One of the sources added that the company would again train its sights on the injectable generics sector, as soon as it has completed a planned overhaul of its legal form and share-class structure early next year.

"The market has a lot of trust in the company's management and its ability to execute more takeover deals," said Stefan Muehlbauer at Silvia Quandt Research.

"For a while, there was a lot of uneasiness about the price they paid for APP but many are now taking a more favorable view after the strong performance over recent quarters."

A Fresenius spokesman declined to comment.

Fresenius bought APP to help its Kabi unit branch out into the U.S. injectable generic drugs market, drawing criticism for the $3.7 billion price tag.

An initial slump in new drug approvals further weighed on its shares, but Fresenius cleared most of the backlog and rivals' manufacturing problems soon provided an additional boost.

Fresenius shares jumped last month in the wake of the company raising its earnings outlook and saying its APP operations would boost earnings per share this year, where it had previously expected a neutral effect.

Britta Holt, a director at Fitch Ratings in London who heads the credit rating agency's coverage of European healthcare companies, said she could see merit in expanding Fresenius's injectables unit.

"Injectable generics are an interesting field for Fresenius. It is a market where know-how and critical mass is important. As one of only a number of companies, Fresenius has experience in this highly profitable field," she said.

Lucrative Market
With estimated annual sales of between $5 billion and $10 billion, the injectables market is much smaller but far more lucrative than that for generic pills.

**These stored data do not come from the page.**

(** ** What the other calls do to the contents *)

Lemma mkdirs_look mode qs t r t' : mkdirs mode qs t = (r, t') ->
  (forall q c, look t q = Some c -> look t' q = Some c) /\
  (forall q c, look t' q = Some c -> look t q = Some c \/ (c = CDir /\ q ∈ qs)) /\
  (r = inr tt -> forall q, q ∈ qs -> look t' q = Some CDir).
Proof.
  revert t. induction qs as [|q qs IH]; intros t; cbn.
  { intros [= <- <-]. split_and!; auto. by intros _ q ?%elem_of_nil. }
  destruct (t !! q) as [[m mt|d m mt]|] eqn:E.
  - intros H. destruct (IH _ H) as (H1 & H2 & H3). split_and!; [done| |].
    + intros q' c Hc. destruct (H2 q' c Hc) as [?|[? ?]]; [by left|]. right. split; [done|by right].
    + intros Hr q' [->|Hq]%elem_of_cons; [|auto]. apply H1. unfold look. by rewrite E.
  - intros [= <- <-]. split_and!; auto. done.
  - intros H. destruct (IH _ H) as (H1 & H2 & H3). split_and!.
    + intros q' c Hc. apply H1. rewrite look_add. destruct (decide (q = q')) as [->|]; [|done].
      unfold look in Hc. by rewrite E in Hc.
    + intros q' c Hc. destruct (H2 q' c Hc) as [Hl|[? ?]]; [|right; split; [done|by right]].
      rewrite look_add in Hl. destruct (decide (q = q')) as [->|]; [|by left].
      right. split; [by simplify_eq/=|by left].
    + intros Hr q' [->|Hq]%elem_of_cons; [|auto]. apply H1. rewrite look_add, decide_True; done.
Qed.

Lemma create_look excl p mode t r t' : create excl p mode t = (r, t') ->
  (forall q, q <> p -> look t' q = look t q) /\
  (look t p = None -> r = inr tt -> look t' p = Some (CFile "") /\ look t (parent p) = Some CDir) /\
  (excl = true -> r = inr tt -> look t p = None) /\
  (r <> inr tt \/ (exists d, look t p = Some (CFile d)) -> t' = t).
Proof.
  unfold create. destruct (t !! p) as [[m mt|d m mt]|] eqn:E; [|destruct excl|].
  - intros [= <- <-]. unfold look. rewrite E. split_and!; try done.
  - intros [= <- <-]. unfold look. rewrite E. by split_and!.
  - intros [= <- <-]. unfold look. rewrite E. by split_and!.
  - destruct (is_dir_at t (parent p)) eqn:Ep; intros [= <- <-].
    + apply is_dir_look in Ep. split_and!.
      * intros q Hq. by rewrite look_add, decide_False.
      * intros _ _. by rewrite look_add, decide_True.
      * intros _ _. unfold look. by rewrite E.
      * intros [?|[d Hd]]; [done|]. unfold look in Hd. by rewrite E in Hd.
    + by split_and!.
Qed.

U.S.-based Hospira, with a market value of some $9.3 billion, is the largest player in this sector; others include Hikma Parmaceuticals, Daiichi Sankyo's American Regent unit, Henry Schein and Boehringer Ingelheim's Bedford Laboratories, though neither the sources nor analysts ventured a guess as to which companies Fresenius might target.

Competition in this market is limited because few generics makers maintain a sales force targeted at hospitals, which is needed to bring injectables to market.

Another deterrent is that production and logistics can be fiendishly complex, as APP's battered rivals can attest.

Israel-based Teva Pharmaceutical Industries in May stopped production of a widely used anesthetic after U.S. inspectors took issue with manufacturing practices. When Hospira ran into similar problems, Fresenius had a temporary U.S. monopoly on the product. Fatalities forced Baxter International to recall anti-blood clotting drug heparin in early 2008, giving Fresenius a temporary monopoly in that segment too, which has translated into a dominant market position.

Overall the market is expected to see swift growth over the next few years as blockbusters including Sanofi-Aventis's Taxotere chemotherapy drug lose patent protection.

Injectable drugs worth $40 billion in 2008 sales will attract generic competition over the next nine years, according to British market researcher Espicom Business Intelligence.

Fresenius -with former Credit Suisse investment banker Stephan Sturm in charge of its finances - is building a history of successful takeovers. In 2006, its FMC unit bought U.S. rival Renal Care Group, cementing its position as the largest U.S. operator of dialysis clinics. The year before, Fresenius acquired German hospital operator Helios.

"I clearly expect more deals in (the injectable generics) market next year," said Bankhaus Lampe analyst Leslie Iltgen. "Fresenius will probably look for (fairly large deals) but arguably something smaller than APP."